## PROBLEM TO WORK ON
Set down, please, without alteration, the lines of the entries below from the first through the one containing "emit (EvAwaitBody request);;".

## INPUT FOR THIS TASK
Definition _get_response_data (route : Route) (parameter_model : KwargsModel)
    (request : Connection) : M Value :=
  let signature_model := route_signature_model route in
  parsed_kwargs ←
    (if has_kwargs parameter_model
     then
       emit (EvToKwargs request);;
       let kwargs := to_kwargs parameter_model request in
       kwargs ←
         match PyDict.get kwargs "data" with
         | Some request_data =>
             if truthy_value request_data
             then match request_data with
                  | VAwaitable body =>
                      emit (EvAwaitBody request);;
                      mret (PyDict.set "data" body kwargs)
                  | _ => raise (TypeError "object can't be used in 'await' expression")
                  end
             else mret kwargs
         | None => mret kwargs
         end;
       kwargs ←
         foldl (fun acc dependency =>
                  kwargs ← acc;
                  emit (EvResolveDependency (dep_key dependency));;
                  v ← lift (resolve_dependency parameter_model dependency
                              request kwargs);
                  mret (PyDict.set (dep_key dependency) v kwargs))
               (mret kwargs) (expected_dependencies parameter_model);
       emit (EvParseValues kwargs);;
       match parse_values_from_connection_kwargs signature_model request kwargs
       with
       | Some parsed => mret parsed
       | None => raise ValidationError
       end
     else mret []);
  emit (EvCallHandler (owner_is_APIView route) parsed_kwargs);;
  lift (fn route (owner_is_APIView route) parsed_kwargs).

Definition call_handler_function (request : Connection) (route : Route)
    (parameter_model : KwargsModel) : M Value :=
  response_data ← _get_response_data route parameter_model request;
  to_response_ response_data.

Definition get_response_for_request (request : Connection) (route : Route)
    (parameter_model : KwargsModel) : M Value :=
  call_handler_function request route parameter_model.

(** ** The pure content of the dependency walk

    [dependency_items] is the sequence of [(key, value)] pairs that the two
    nested loops of [get_dependencies] visit, root layer first;
    [accumulate] is what the loop body does to the accumulated mapping,
    stopping at the first raise and keeping the mapping as it was then. *)
Definition dependency_items (layers : list Layer) : list (string * Inject) :=
  flat_map (fun layer => or_empty (dependencies layer)) layers.

Fixpoint accumulate (d : list (string * Inject))
    (items : list (string * Inject))
  : Result unit * list (string * Inject) :=
  match items with
  | [] => (Ok tt, d)
  | kv :: rest =>
      match has_dependency_unique d kv.1 kv.2 with
      | Ok _ => accumulate (PyDict.set kv.1 kv.2 d) rest
      | Raise e => (Raise e, d)
      end
  end.

(** The permissions of a chain in evaluation order. *)
Definition layer_permissions (layers : list Layer) : list Permission :=
  flat_map (fun layer => or_empty (permissions layer)) layers.

(** The events of evaluating the given permissions, one after the other. *)
Definition evaluation_events (connection : Connection) (ps : list Permission)
  : list Event :=
  flat_map (fun p => [EvInstantiate p; EvHasPermission p connection]) ps.

(** The loop of [allow_connection] over an already resolved list. *)
Definition check_all (connection : Connection) (perms : list AsyncCallable)
  : M unit :=
  for_each perms (fun permission =>
    let permission := fn_wrapped permission in
    emit (EvInstantiate permission);;
    emit (EvHasPermission permission connection);;
    continue_or_raise_permission_exception connection permission).

(** The state with further events appended to the trace. *)
Definition traced (st : State) (evs : list Event) : State :=
  mkState (self st) (dicts st) (responses st) (trace st ++ evs).

(** ** Sample configurations *)

Definition provider_db : Inject := mkInject 1.
Definition provider_session : Inject := mkInject 2.

Definition sample_signature_model : SignatureModel :=
  mkSignatureModel (fun _ kwargs => Some kwargs).

(** A layer that only declares dependencies. *)
Definition dependency_layer (deps : list (string * Inject))
    (o : option Layer) : Layer :=
  mkLayer (Some deps) None None o.

(** Root binds [db]; the handler binds the same provider as [session]. *)
Definition conflict_chain : Layer :=
  dependency_layer [("session", provider_db)]
    (Some (dependency_layer [("db", provider_db)] None)).

(** Root and handler bind [db] to two distinct providers. *)
Definition override_chain : Layer :=
  dependency_layer [("db", provider_session)]
    (Some (dependency_layer [("db", provider_db)] None)).

(** Root binds [a]; the layer below rebinds [a] to another provider; the
    handler binds the root's provider as [b]. *)
Definition shadow_chain : Layer :=
  dependency_layer [("b", provider_db)]
    (Some (dependency_layer [("a", provider_session)]
       (Some (dependency_layer [("a", provider_db)] None)))).

(** Root and handler bind [db] to the very same provider. *)
Definition same_binding_chain : Layer :=
  dependency_layer [("db", provider_db)]
    (Some (dependency_layer [("db", provider_db)] None)).

Definition plain_class : ResponseClass :=
  mkResponseClass [Response; StarletteResponse] (fun _ => "").

(** A handler on top of the given chain, no cache filled yet. *)
Definition handler_on (l : Layer) : Handler :=
  mkHandler l (Some sample_signature_model) Void Void Void AnnEmpty None None
    None plain_class [] [] [].

Definition initial_state (h : Handler) : State := mkState h [] [] [].


(** The state a first, successful, call of [get_dependencies] leaves on the
    override chain, and a handler over another chain holding the same
    reference. *)
Definition override_state : State := initial_state (handler_on override_chain).

Definition override_state_resolved : State :=
  mkState (set__dependencies (Filled 0%nat) (handler_on override_chain))
    [[("db", provider_session)]] [] [].

Definition rewired_state : State :=
  mkState (set__dependencies (Filled 0%nat) (handler_on conflict_chain))
    [[("db", provider_session)]] [] [].


Definition IsAuthenticated : Permission :=
  mkPermission "IsAuthenticated"
    (fun c => negb (bool_decide (conn_user c = ""))).

Definition IsAdmin : Permission :=
  mkPermission "IsAdmin" (fun c => bool_decide (conn_user c = "admin")).

Definition AllowAny : Permission := mkPermission "AllowAny" (fun _ => true).

(** The root asks for an authenticated user; the handler asks for an admin
    and then lets anyone in. *)
Definition permission_chain : Layer :=
  mkLayer None (Some [IsAdmin; AllowAny]) None
    (Some (mkLayer None (Some [IsAuthenticated]) None None)).

Definition alice : Connection := mkConnection "alice" "".


(** A pre-built JSON response and an Esmerald response without cookies of
    its own, each alone in the store. *)
Definition json_response_obj : ResponseObj :=
  mkResponseObj [JSONResponse; StarletteResponse] (Some 200)
    (Some (Str "application/json"))
    [("content-type", PStr "application/json")] None "{}" None [].

Definition esmerald_response_obj : ResponseObj :=
  mkResponseObj [Response; StarletteResponse] (Some 200)
    (Some (Str "text/plain")) [("content-type", PStr "text/plain")]
    (Some []) "ok" None [].

Definition state_with (o : ResponseObj) : State :=
  mkState (handler_on (mkLayer None None None None)) [] [o] [].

## OUTPUT OF THE EXERCISE
Definition _get_response_data (route : Route) (parameter_model : KwargsModel)
    (request : Connection) : M Value :=
  let signature_model := route_signature_model route in
  parsed_kwargs ←
    (if has_kwargs parameter_model
     then
       emit (EvToKwargs request);;
       let kwargs := to_kwargs parameter_model request in
       kwargs ←
         match PyDict.get kwargs "data" with
         | Some request_data =>
             if truthy_value request_data
             then match request_data with
                  | VAwaitable body =>
                      emit (EvAwaitBody request);;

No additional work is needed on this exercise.